The Desmond and Leah Tutu Legacy Foundation hopes to move to the historic Granary building in Buitenkant Street in the next 18 months, once the city has approved the new lease and completed its R30 million renovation.
The foundation has been using temporary premises after plans to develop a vacant acre of land near the Cape Town International Convention Centre flopped.
But mayor Patricia de Lille said on Monday that this lease would be cancelled so that the foundation could move to the “more appropriate” 203-year old Granary building, once home to a magistrate’s court and a women’s prison.
“A building so rich in history, once traced with violence and justice, now has the prospect of representing the work of a man who has come to symbolise both hope and peace,” she said.
The city centre clearly holds special significance for Tutu, who was granted Freedom of the City in 1998.
In response to a question about the pro-Palestine march in the city at the weekend, Tutu referred to Nelson Mandela’s inaugural speech at the City Hall, and his experience of introducing the newly released Madiba to the crowd.
“I will let you in on a secret. I said to God: ‘I don’t mind if I die today.’”
Tutu praised Capetonians for their peaceful participation in Saturday’s march which he said “could have been swallowed up three times” by the 1989 Peace March. “I think Capetonians can be incredibly proud that we put up a show of concern of that magnitude.”
Tutu said the heritage building could have been used to generate income for the city.

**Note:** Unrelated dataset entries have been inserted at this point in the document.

Lemma entitlement_matches (e : LeaveEntitlement) (user leave_type : key) (year : Z) :
  Pos.eqb (le_user e) user && Pos.eqb (le_leave_type e) leave_type
  && (le_year e =? year) = true
  <-> entitlement_for e user leave_type year.
Proof.
  unfold entitlement_for.
  rewrite !andb_true_iff, !Pos.eqb_eq, Z.eqb_eq. tauto.
Qed.

Lemma get_entitlement_Ok (db : DB) (user leave_type : key) (year : Z)
    (ent : LeaveEntitlement) :
  get_entitlement db user leave_type year = Ok ent ->
  In ent (leave_entitlements db) /\ entitlement_for ent user leave_type year.
Proof.
  unfold get_entitlement. intros H. apply objects_get_Ok in H.
  assert (Hin : In ent (filter (fun e => Pos.eqb (le_user e) user
                                  && Pos.eqb (le_leave_type e) leave_type
                                  && (le_year e =? year)) (leave_entitlements db)))
    by (rewrite H; now left).
  apply filter_In in Hin. destruct Hin as [Hin Hm].
  split; [exact Hin | now apply entitlement_matches].
Qed.

Lemma get_entitlement_none (db : DB) (user leave_type : key) (year : Z) :
  (forall ent, In ent (leave_entitlements db) ->
     ~ entitlement_for ent user leave_type year) ->
  get_entitlement db user leave_type year = Raise DoesNotExist.
Proof.
  intros H. unfold get_entitlement. rewrite filter_none; [reflexivity|].
  intros e He. specialize (H e He).
  destruct (_ && _) eqn:E; [|reflexivity].
  apply entitlement_matches in E. contradiction.
Qed.

Lemma filter_unique (A B : Type) (f : A -> B) (p : A -> bool) (l : list A) (a : A) :
  NoDup (map f l) -> In a l -> p a = true ->
  (forall x, In x l -> p x = true -> f x = f a) ->
  filter p l = [a].
Proof.
  induction l as [|x l IH]; simpl; [tauto|].
  intros Hnd Hin Hp Hsame. inversion Hnd as [|? ? Hnotin Hnd']; subst.
  destruct Hin as [-> | Hin].
  - rewrite Hp. f_equal. apply filter_none. intros y Hy.
    destruct (p y) eqn:E; [|reflexivity].
    exfalso. apply Hnotin. rewrite <- (Hsame y) by auto. now apply in_map.
  - destruct (p x) eqn:E.
    + exfalso. apply Hnotin. rewrite (Hsame x) by auto. now apply in_map.
    + apply IH; auto.
Qed.

Lemma get_entitlement_unique (db : DB) (user leave_type : key) (year : Z)
    (ent : LeaveEntitlement) :
  entitlements_unique db -> In ent (leave_entitlements db) ->
  entitlement_for ent user leave_type year ->
  get_entitlement db user leave_type year = Ok ent.
Proof.
  intros Hu Hin Hfor. unfold get_entitlement.
  rewrite (@filter_unique _ _ (fun e => (le_user e, le_leave_type e, le_year e))
             _ _ ent Hu Hin); [reflexivity | now apply entitlement_matches |].
  intros x _ Hx. apply entitlement_matches in Hx.
  destruct Hx as (-> & -> & ->). destruct Hfor as (-> & -> & ->). reflexivity.
Qed.

(** What [leave_request_form] does with a valid form. *)
Lemma leave_request_form_valid (db : DB) (user : User) (today : date)
    (form : leave_form) (r : LeaveRequest) :
  LeaveRequestForm_is_valid db user today form = Ok (inr r) ->
  leave_request_form db user today form =
  match get_entitlement db (u_id user) (lr_leave_type r)
          (year_of (lr_start_date r)) with
  | Ok ent =>
      if decimal_gt (lr_total_days r) (remaining_days db ent)
      then (db, Responded [(error, insufficient_balance (remaining_days db ent)
                                     (lr_leave_type r))] (render_form []))
      else (set_leave_requests db
              (leave_requests db
               ++ [lr_set_pk (fresh_pk (map lr_pk (leave_requests db))) r]),
            Responded (submission_messages r (send_confirmation_email user)
                         (send_manager_notification db user)) redirect)
  | Raise DoesNotExist =>
      (db, Responded [(error, no_entitlement (lr_leave_type r)
                                (year_of (lr_start_date r)))] (render_form []))
  | Raise e => (db, Uncaught e)
  end.
Proof.
  intros Hv. unfold leave_request_form. rewrite Hv.
  apply LeaveRequestForm_is_valid_inr in Hv.
  destruct Hv as (t & s & e & n & _ & _ & _ & _ & _ & _ & Hn & ->).
  cbn [bind lr_total_days lr_start_date lr_end_date lr_user lr_leave_type].
  assert (Hre : (if decimal_is_zero (inject_Z n)
                 then n0 <- calculate_business_days (Some s) (Some e) ;;
                      Ok (lr_set_total_days (inject_Z n0)
                            {| lr_pk := None; lr_user := u_id user; lr_leave_type := t;
                               lr_start_date := s; lr_end_date := e;
                               lr_total_days := inject_Z n;
                               lr_comments := f_comments form; lr_status := PENDING;
                               lr_approved_by := None; lr_approved_at := None;
                               lr_rejection_reason := EmptyString |})
                 else Ok {| lr_pk := None; lr_user := u_id user; lr_leave_type := t;
                            lr_start_date := s; lr_end_date := e;
                            lr_total_days := inject_Z n;
                            lr_comments := f_comments form; lr_status := PENDING;
                            lr_approved_by := None; lr_approved_at := None;
                            lr_rejection_reason := EmptyString |})
                = Ok {| lr_pk := None; lr_user := u_id user; lr_leave_type := t;
                        lr_start_date := s; lr_end_date := e;
                        lr_total_days := inject_Z n;
                        lr_comments := f_comments form; lr_status := PENDING;
                        lr_approved_by := None; lr_approved_at := None;
                        lr_rejection_reason := EmptyString |}).
  { destruct (decimal_is_zero (inject_Z n)); [|reflexivity]. rewrite Hn. reflexivity. }
  rewrite Hre. cbn [bind lr_total_days lr_start_date lr_end_date lr_user lr_leave_type].
  destruct (get_entitlement db (u_id user) t (year_of s)) as [ent|x]; [|destruct x; reflexivity].
  destruct (decimal_gt (inject_Z n) (remaining_days db ent)); [reflexivity|].
  unfold LeaveRequest_save.
  cbn [bind lr_total_days lr_start_date lr_end_date lr_user lr_leave_type].
  rewrite Hre. reflexivity.
Qed.

(** C9: a leave request is persisted only if an entitlement row exists for
    (requester, leave type, year of the start date) and the computed
    [total_days] does not exceed its remaining days; when the row is missing
    or the days exceed the remaining days, the view queues an error message
    that names the condition and the store is unchanged.  A form that does
    not validate is re-rendered with its errors, and a validation that
    raises ends the request; the store is unchanged in both cases. *)
Theorem leave_request_form_checks_entitlement (db : DB) (user : User) (today : date)
    (form : leave_form) :
  let r := leave_request_form db user today form in
  (fst r <> db ->
   exists lr ent,
     LeaveRequestForm_is_valid db user today form = Ok (inr lr) /\
     In ent (leave_entitlements db) /\
     entitlement_for ent (u_id user) (lr_leave_type lr) (year_of (lr_start_date lr)) /\
     (lr_total_days lr <= remaining_days db ent)%Q /\
     leave_requests (fst r)
     = leave_requests db
       ++ [lr_set_pk (fresh_pk (map lr_pk (leave_requests db))) lr])
  /\ (forall lr,
        LeaveRequestForm_is_valid db user today form = Ok (inr lr) ->
        (forall ent, In ent (leave_entitlements db) ->
           ~ entitlement_for ent (u_id user) (lr_leave_type lr)
               (year_of (lr_start_date lr))) ->
        r = (db, Responded [(error, no_entitlement (lr_leave_type lr)
                                      (year_of (lr_start_date lr)))]
                   (render_form [])))
  /\ (forall lr ent,
        LeaveRequestForm_is_valid db user today form = Ok (inr lr) ->
        entitlements_unique db -> In ent (leave_entitlements db) ->
        entitlement_for ent (u_id user) (lr_leave_type lr)
          (year_of (lr_start_date lr)) ->
        (remaining_days db ent < lr_total_days lr)%Q ->
        r = (db, Responded [(error, insufficient_balance (remaining_days db ent)
                                      (lr_leave_type lr))]
                   (render_form [])))
  /\ (forall errs,
        LeaveRequestForm_is_valid db user today form = Ok (inl errs) ->
        errs <> [] /\ r = (db, Responded [] (render_form errs)))
  /\ (forall e,
        LeaveRequestForm_is_valid db user today form = Raise e ->
        r = (db, Uncaught e)).
Proof.
  intros r. subst r. repeat split.
  - intros Hchanged.
    destruct (LeaveRequestForm_is_valid db user today form) as [[errs|lr]|x] eqn:Hv.
    + exfalso. apply Hchanged. unfold leave_request_form. now rewrite Hv.
    + rewrite (@leave_request_form_valid _ _ _ _ _ Hv) in *.
      destruct (get_entitlement db (u_id user) (lr_leave_type lr)
                  (year_of (lr_start_date lr))) as [ent|x] eqn:Hent.
      * destruct (decimal_gt (lr_total_days lr) (remaining_days db ent)) eqn:Hgt;
          [exfalso; now apply Hchanged|].
        apply get_entitlement_Ok in Hent. destruct Hent as [Hin Hfor].
        apply decimal_gt_false in Hgt.
        exists lr, ent. repeat split; try assumption; try apply Hfor.
      * exfalso. apply Hchanged. destruct x; reflexivity.
    + exfalso. apply Hchanged. unfold leave_request_form. now rewrite Hv.
  - intros lr Hv Hnone. rewrite (@leave_request_form_valid _ _ _ _ _ Hv).
    now rewrite get_entitlement_none.
  - intros lr ent Hv Hu Hin Hfor Hlt. rewrite (@leave_request_form_valid _ _ _ _ _ Hv).
    rewrite (@get_entitlement_unique _ _ _ _ _ Hu Hin Hfor).
    apply decimal_gt_spec in Hlt. now rewrite Hlt.
  - now apply LeaveRequestForm_is_valid_inl in H.
  - unfold leave_request_form. now rewrite H.
  - intros e Hv. unfold leave_request_form. now rewrite Hv.
Qed.

(** alice has no entitlement for 2025: her request for 2025-01-01 is
    answered with the missing-entitlement error. *)
Lemma leave_request_form_checks_entitlement_witness :
  leave_request_form db0 alice monday form_2025
  = (db0, Responded [(error, no_entitlement 1%positive 2025)] (render_form [])).
Proof.
  evar (lr : LeaveRequest).
  assert (Hv : LeaveRequestForm_is_valid db0 alice monday form_2025 = Ok (inr lr))
    by (subst lr; vm_compute; reflexivity).
  apply (proj1 (proj2 (leave_request_form_checks_entitlement db0 alice monday form_2025))
           lr Hv).
  intros ent [<- | []] (_ & _ & Hy). vm_compute in Hy. discriminate.
Defined.

(** ** C10: the leave balance *)

(** C10: [get_leave_balance] returns 0 when no entitlement row exists for the
    user, the leave type and the year, and the remaining days of the row
    when it exists. *)
Theorem get_leave_balance_spec (db : DB) (self : User) (leave_type : key)
    (year : option Z) (today : date) :
  let y := match year with Some y => y | None => year_of today end in
  ((forall ent, In ent (leave_entitlements db) ->
      ~ entitlement_for ent (u_id self) leave_type y) ->
   get_leave_balance db self leave_type year today = Ok 0%Q)
  /\ (forall ent,
        entitlements_unique db -> In ent (leave_entitlements db) ->
        entitlement_for ent (u_id self) leave_type y ->
        get_leave_balance db self leave_type year today
        = Ok (remaining_days db ent)).
Proof.
  intros y. unfold get_leave_balance. fold y. split.
  - intros Hnone. now rewrite get_entitlement_none.
  - intros ent Hu Hin Hfor. now rewrite (@get_entitlement_unique _ _ _ _ _ Hu Hin Hfor).
Qed.

(** alice's balance of 2024 is her allocation of 25 days; for 2025, where
    she has no entitlement, it is 0. *)
Lemma get_leave_balance_spec_witness :
  get_leave_balance db0 alice 1%positive None monday = Ok 25%Q /\
  get_leave_balance db0 alice 1%positive (Some 2025) monday = Ok 0%Q.
Proof.
  split.
  - apply (proj2 (get_leave_balance_spec db0 alice 1%positive None monday)
             alice_annual_2024).
    + repeat constructor. simpl. tauto.
    + now left.
    + repeat split.
  - apply (proj1 (get_leave_balance_spec db0 alice 1%positive (Some 2025) monday)).
    intros ent [<- | []] (_ & _ & Hy). discriminate.
Defined.

(** ** Creation of a request: what C5 and C6 say about it *)

(** The store after [leave_request_form]: as before, or with one more
    request, PENDING, that overlaps no active request of the user. *)
Lemma leave_request_form_store (db : DB) (user : User) (today : date)
    (form : leave_form) :
  fst (leave_request_form db user today form) = db \/
  exists lr,
    fst (leave_request_form db user today form)
    = set_leave_requests db
        (leave_requests db
         ++ [lr_set_pk (fresh_pk (map lr_pk (leave_requests db))) lr]) /\
    lr_status lr = PENDING /\ lr_user lr = u_id user /\
    overlapping db (u_id user) None (lr_start_date lr) (lr_end_date lr) = [].
Proof.
  destruct (LeaveRequestForm_is_valid db user today form) as [[errs|lr]|x] eqn:Hv.
  - left. unfold leave_request_form. now rewrite Hv.
  - rewrite (@leave_request_form_valid _ _ _ _ _ Hv).
    destruct (get_entitlement _ _ _ _) as [ent|x]; [|left; destruct x; reflexivity].
    destruct (decimal_gt _ _); [now left|].
    right. exists lr. split; [reflexivity|].
    apply LeaveRequestForm_is_valid_inr in Hv.
    destruct Hv as (t & s & e & n & _ & _ & _ & _ & _ & Hov & _ & ->).
    simpl. auto.
  - left. unfold leave_request_form. now rewrite Hv.
Qed.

But instead, the municipality proposed to allow it to be used by organisations such as his foundation.
His daughter Mpho Tutu, chief executive of the foundation, said: “It is almost impossible to speak of my father’s legacy without mentioning my mother’s ministry. So I am pleased the centre will have both their names.”
She said the building would also contain the archival material of her father’s work, and the stories of other South African peacemakers.
Deputy mayor Ian Neilson said it would take a couple of months for the lease proposal to work its way through the subcouncil and council processes. All renovation work would be done in consultation with a heritage architect.
The foundation’s work includes developing and managing partnerships and legacy-promoting programmes.